J Xray Sci Technol. 2021;29(3):397-409. doi: 10.3233/XST-210846.
With the rapid development of deep learning, several neural network models have been proposed for automatic segmentation of prohibited items. These methods usually based on a substantial amount of labelled training data. However, for some prohibited items of rarely appearing, it is difficult to obtain enough labelled samples. Furthermore, the category of prohibited items varies in different scenarios and security levels, and new items may appear from time to time.
In order to predict prohibited items with only a few annotated samples and inspect prohibited items of new categories without the requirement of retraining, we introduce an Attention-Based Graph Matching Network.
This model applies a few-shot semantic segmentation network to address the issue of prohibited item inspection. First, a pair of graphs are modelled between a query image and several support images. Then, after the pair of graphs are entered into two Graph Attention Units with similarity weights and equal weights, the attentive matching results will be obtained. According to the matching results, the prohibited items can be segmented from the query image.

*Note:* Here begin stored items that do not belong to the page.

(** * Supermarket sales dashboard: the filter-and-aggregate pipeline of app.py

    The script loads a table of sales records once (a cached load), reads
    three sidebar widgets (regions, categories, a date range), selects the
    matching rows with a boolean mask and derives four KPIs and four chart
    tables from the selection.  This file embeds that pipeline (app.py,
    lines 68-156), proves the properties the specification states
    about it, and then further properties of the selection, the widgets'
    initial state, the KPIs and the table of the line chart.

    Conventions of the embedding:
    - a DataFrame is the list of its rows, in index order;
    - a column is the list of one field over the rows;
    - a missing cell (NaN, NaT) is [None];
    - a timestamp is the count of nanoseconds since 1970-01-01
      (datetime64[ns]); a calendar date is kept as the timestamp of its
      midnight, which is what [pd.to_datetime] makes of it at lines 89-90;
    - the dtype of the Sales column is a parameter: the table library
      infers it from the file, and the script only adds amounts;
    - a sum adds its cells from left to right, starting from zero.  On an
      exact dtype (integer amounts) that is the library's sum.  On float64
      the library adds in another order from eight cells on and compensates
      the sums of a group-by, so there the sums below are the library's on
      short columns and on groups of at most two rows only, and up to the
      sign of a zero.  The theorems
      that state the value of a sum are for exact dtypes; on float64 only
      the three rows of the sample [float_df] are evaluated. *)

From Stdlib Require Import ZArith Floats.
From stdpp Require Import gmap strings list sorting fin_maps.

(** ** Column dtypes *)

(** The conversion of an integer to float64 (round to nearest), for
    integers of less than 2^63 in absolute value. *)
Definition float_of_Z (z : Z) : float :=
  if (z <? 0)%Z then PrimFloat.opp (PrimFloat.of_uint63 (Uint63.of_Z (- z)))
  else PrimFloat.of_uint63 (Uint63.of_Z z).

(** A float64 sum, from left to right. *)
Definition fsum (l : list float) : float := foldl PrimFloat.add 0%float l.

(** What the script needs of the Sales dtype: the zero a sum starts from,
    addition, and the conversion to float64 (the mean of a column is a
    float64 whatever the dtype). *)
Class Numeric (A : Type) := {
  num_zero : A;
  num_add : A → A → A;
  num_to_float : A → float
}.

(** A dtype whose addition is exact: sums do not depend on the order or
    the grouping of the additions. *)
Class Exact (A : Type) `{Numeric A} : Prop := {
  num_add_assoc : ∀ x y z : A, num_add x (num_add y z) = num_add (num_add x y) z;
  num_add_comm : ∀ x y : A, num_add x y = num_add y x;
  num_add_zero_l : ∀ x : A, num_add num_zero x = x
}.

(** int64 columns whose sums stay within int64 (no wrap-around). *)
#[export] Instance Z_Numeric : Numeric Z :=
  {| num_zero := 0%Z; num_add := Z.add; num_to_float := float_of_Z |}.

#[export] Instance Z_Exact : Exact Z.
Proof. split; simpl; intros; lia. Defined.

(** float64 columns: IEEE 754 binary64 with round-to-nearest. *)
#[export] Instance float_Numeric : Numeric float :=
  {| num_zero := 0%float;
     num_add := PrimFloat.add;
     num_to_float := λ x, x |}.

(** ** Rows and frames *)

(** The columns of supermarket.csv the pipeline reads.  Region, Category
    and Ship Mode are labels: the library treats a missing label as one more
    value in [isin] and [unique], so they need no separate marker here. *)
Record row (A : Type) := Row {
  Region : string;
  Category : string;
  Order_Date : option Z;
  Ship_Mode : string;
  Sales : option A;
  Order_ID : option string;
  Customer_ID : option string
}.
Arguments Row {A}.
Arguments Region {A} _.
Arguments Category {A} _.
Arguments Order_Date {A} _.
Arguments Ship_Mode {A} _.
Arguments Sales {A} _.
Arguments Order_ID {A} _.
Arguments Customer_ID {A} _.

Abbreviation DataFrame A := (list (row A)).

(** [df["name"]]: one column of a frame. *)
Definition col {A B} (f : row A → B) (df : DataFrame A) : list B := f <$> df.

(** ** Exceptions *)

Inductive exn := IndexError | ValueError.

Inductive result (R : Type) :=
  | Ok (r : R)
  | Raise (e : exn).
Arguments Ok {R}.
Arguments Raise {R}.

#[export] Instance result_ret : MRet result := λ _ r, Ok r.
#[export] Instance result_bind : MBind result := λ _ _ k c,
  match c with Ok r => k r | Raise e => Raise e end.

(** [t[i]] on a tuple. *)
Definition getitem {B} (t : list B) (i : nat) : result B :=
  match t !! i with
  | Some x => Ok x
  | None => Raise IndexError
  end.

(** ** The column operations the script calls *)

(** [Series.isin(values)] *)
Definition isin (c : list string) (values : list string) : list bool :=
  (λ v, bool_decide (v ∈ values)) <$> c.

(** [Series >= t] and [Series <= t] on a datetime column: a comparison
    with NaT is False. *)
Definition ge_ts (c : list (option Z)) (t : Z) : list bool :=
  (λ d, match d with Some x => bool_decide (t ≤ x)%Z | None => false end) <$> c.

Definition le_ts (c : list (option Z)) (t : Z) : list bool :=
  (λ d, match d with Some x => bool_decide (x ≤ t)%Z | None => false end) <$> c.

(** [m1 & m2] on boolean columns. *)
Definition mask_and (m1 m2 : list bool) : list bool := zip_with andb m1 m2.
Infix "&&&" := mask_and (at level 40, left associativity).

(** [df[mask]]: the rows whose mask entry is True, in index order. *)
Fixpoint loc {B} (df : list B) (mask : list bool) : list B :=
  match df, mask with
  | r :: df', b :: mask' => if b then r :: loc df' mask' else loc df' mask'
  | _, _ => []
  end.

(** The cells that are present. *)
Definition dropna {B} (c : list (option B)) : list B := omap id c.

(** [Series.unique()]: a hash-table pass that keeps every value the first
    time it is seen, in order of appearance. *)
Fixpoint unique_from `{Countable B} (seen : gset B) (c : list B) : list B :=
  match c with
  | [] => []
  | x :: c' =>
      if decide (x ∈ seen) then unique_from seen c'
      else x :: unique_from ({[x]} ∪ seen) c'
  end.

Definition unique `{Countable B} (c : list B) : list B := unique_from ∅ c.

(** [Series.nunique()]: missing cells are not counted (dropna=True). *)
Definition nunique `{Countable B} (c : list (option B)) : nat :=
  length (unique (dropna c)).

(** ** Dates *)

(** The nanoseconds of a day. *)
Definition day : Z := 86400000000000.

(** The calendar date [n] days after 1970-01-01, as the timestamp of its
    midnight ([pd.to_datetime] of a date). *)
Definition date (n : Z) : Z := (n * day)%Z.

(** The date of a timestamp ([Timestamp.date()]): the time of day is
    dropped. *)
Definition midnight (t : Z) : Z := date (t / day).

(** [st.sidebar.date_input(label, value)] with a list as value: before the
    user touches the widget it returns the tuple of the dates of the values
    it was given; a value that is NaT raises ValueError. *)
Fixpoint date_input (value : list (option Z)) : result (list Z) :=
  match value with
  | [] => Ok []
  | Some t :: value' => dates ← date_input value'; mret (midnight t :: dates)
  | None :: _ => Raise ValueError
  end.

Experiment results and comparison using the Xray-PI dataset and SIXray dataset show that our model outperforms several other state-of-the-art learning models.

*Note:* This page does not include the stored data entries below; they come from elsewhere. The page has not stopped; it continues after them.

(** The events of a subscribe call: every [open] that returns a
    descriptor is for a requested kind that was not tracked and is tracked
    afterwards. *)
Lemma set_stats_loop_opens todo m w :
  (forall k, filenames w !! k = Some (fname k)) ->
  rx_fields_to_filename (world_of (loop path todo m w))
  = rx_fields_to_filename w /\
  tx_fields_to_filename (world_of (loop path todo m w))
  = tx_fields_to_filename w /\
  exists t,
    trace (world_of (loop path todo m w)) = trace w ++ t /\
    (forall k, (times_opened (path +:+ fname k) t + map_count k m)%nat
               = map_count k (state_of (loop path todo m w))) /\
    (forall p, (forall k, (path +:+ fname k)%string <> p) ->
               times_opened p t = O).
Proof.
  revert m w. induction todo as [|i rest IH]; intros m w Hnames; simpl.
  - split_and!; try reflexivity. exists []. rewrite app_nil_r.
    now split_and!.
  - destruct (CPRINT_extend already [AStr (name i)] w) as (t0 & Hw0 & Ht0).
    destruct (m !! i) as [d|] eqn:Hi;
      [ assert (Hcnt : negb (map_count i m =? 0)%nat = true)
          by (unfold map_count; now rewrite Hi)
      | assert (Hcnt : negb (map_count i m =? 0)%nat = false)
          by (unfold map_count; now rewrite Hi) ];
      rewrite Hcnt.
    + rewrite Hw0. destruct (IH m (extend t0 w)) as (Hr & Ht & t & Htr & Hk & Hp).
      { intros k. rewrite <- (Hnames k). f_equal. now apply filenames_frame. }
      split_and!; [exact Hr|exact Ht|].
      exists (t0 ++ t). rewrite Htr. simpl. rewrite app_assoc.
      split_and!; [reflexivity|..].
      * intros k. rewrite times_opened_app, <- Hk.
        now rewrite (times_opened_quiet _ t0) by now apply opened_trace_lines.
      * intros p Hforeign. rewrite times_opened_app, (Hp p Hforeign).
        now rewrite (times_opened_quiet _ t0) by now apply opened_trace_lines.
    + unfold map_index. rewrite (Hnames i), set_filenames_id.
      destruct (CPRINT_extend opening
                  [AStr (name i); AStr (path +:+ fname i)] w)
        as (t1 & -> & Ht1).
      destruct (open_trace (path +:+ fname i) (extend t1 w))
        as (Hor & Hot & Hotr).
      destruct (open (path +:+ fname i) (extend t1 w)) as [fd w2].
      simpl in Hor, Hot, Hotr.
      destruct (Z.eqb_spec fd (-1)) as [->|Hfd].
      * unfold raise, ERROR, cprint. simpl.
        split_and!; [exact Hor|exact Hot|].
        eexists (t1 ++ [EvOpen (path +:+ fname i) (-1); EvPrint _]).
        rewrite Hotr. rewrite <- !app_assoc.
        assert (Hq : forall msg : message,
                   opened (t1 ++ [EvOpen (path +:+ fname i) (-1);
                                  EvPrint msg]) = []).
        { intros msg. rewrite opened_app.
          now rewrite (opened_trace_lines t1 Ht1). }
        split_and!; [reflexivity|..].
        -- intros k. now rewrite times_opened_quiet by apply Hq.
        -- intros p _. now rewrite times_opened_quiet by apply Hq.
      * destruct (CPRINT_extend "For '%s': got file descriptor as %d\n"
                    [AStr (name i); AInt fd] w2) as (t3 & -> & Ht3).
        destruct (IH (map_insert i (netdata_fd fd) m) (extend t3 w2))
          as (Hr & Ht & t & Htr & Hk & Hp).
        { intros k. rewrite <- (Hnames k). f_equal.
          apply filenames_frame; simpl; congruence. }
        split_and!; [simpl in *; congruence..|].
        exists (t1 ++ [EvOpen (path +:+ fname i) fd] ++ t3 ++ t).
        rewrite Htr. simpl. rewrite Hotr. simpl. rewrite <- !app_assoc.
        assert (Hfd' : (fd =? -1) = false) by now apply Z.eqb_neq.
        split_and!; [reflexivity|..].
        -- intros k. rewrite <- Hk, times_opened_app, times_opened_cons,
             times_opened_app, times_opened_open, Hfd'.
           rewrite (times_opened_quiet _ t1) by now apply opened_trace_lines.
           rewrite (times_opened_quiet _ t3) by now apply opened_trace_lines.
           destruct (decide (k = i)) as [->|Hne].
           ++ rewrite decide_True by reflexivity.
              unfold map_count. rewrite Hi, map_insert_fresh by exact Hi.
              rewrite lookup_insert_eq. lia.
           ++ rewrite decide_False.
              ** unfold map_count.
                 now rewrite map_insert_lookup_ne by exact Hne.
              ** intros Heq. apply append_inj_l, fname_inj in Heq.
                 congruence.
        -- intros p Hforeign.
           rewrite times_opened_app, times_opened_cons, times_opened_app,
             times_opened_open, Hfd', (Hp p Hforeign).
           rewrite (times_opened_quiet _ t1) by now apply opened_trace_lines.
           rewrite (times_opened_quiet _ t3) by now apply opened_trace_lines.
           now rewrite decide_False by apply Hforeign.
Qed.
End subscribe_opens.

This study demonstrates that the similarity loss function and the space restriction module proposed by our model can effectively remove noise and supplement spatial information, which makes the segmentation of the prohibited items on X-ray images more accurate.
随着深度学习的快速发展,已经提出了几种神经网络模型用于违禁物品的自动分割。这些方法通常基于大量带标注的训练数据。然而,对于一些很少出现的违禁物品,很难获得足够的带标注样本。此外,违禁物品的类别在不同场景和安全级别中有所不同,并且新的物品可能会不时出现。
为了仅用少量标注样本预测违禁物品,并在无需重新训练的情况下检测新类别的违禁物品,我们引入了一种基于注意力的图匹配网络。
该模型应用少样本语义分割网络来解决违禁物品检测问题。首先,在查询图像和几个支持图像之间构建一对图。然后,将这对图输入到两个具有相似性权重和相等权重的图注意力单元中,将获得注意力匹配结果。根据匹配结果,可以从查询图像中分割出违禁物品。
使用Xray-PI数据集和SIXray数据集进行的实验结果和比较表明,我们的模型优于其他几种先进的学习模型。
本研究表明,我们模型提出的相似性损失函数和空间限制模块可以有效地去除噪声并补充空间信息,这使得X射线图像上违禁物品的分割更加准确。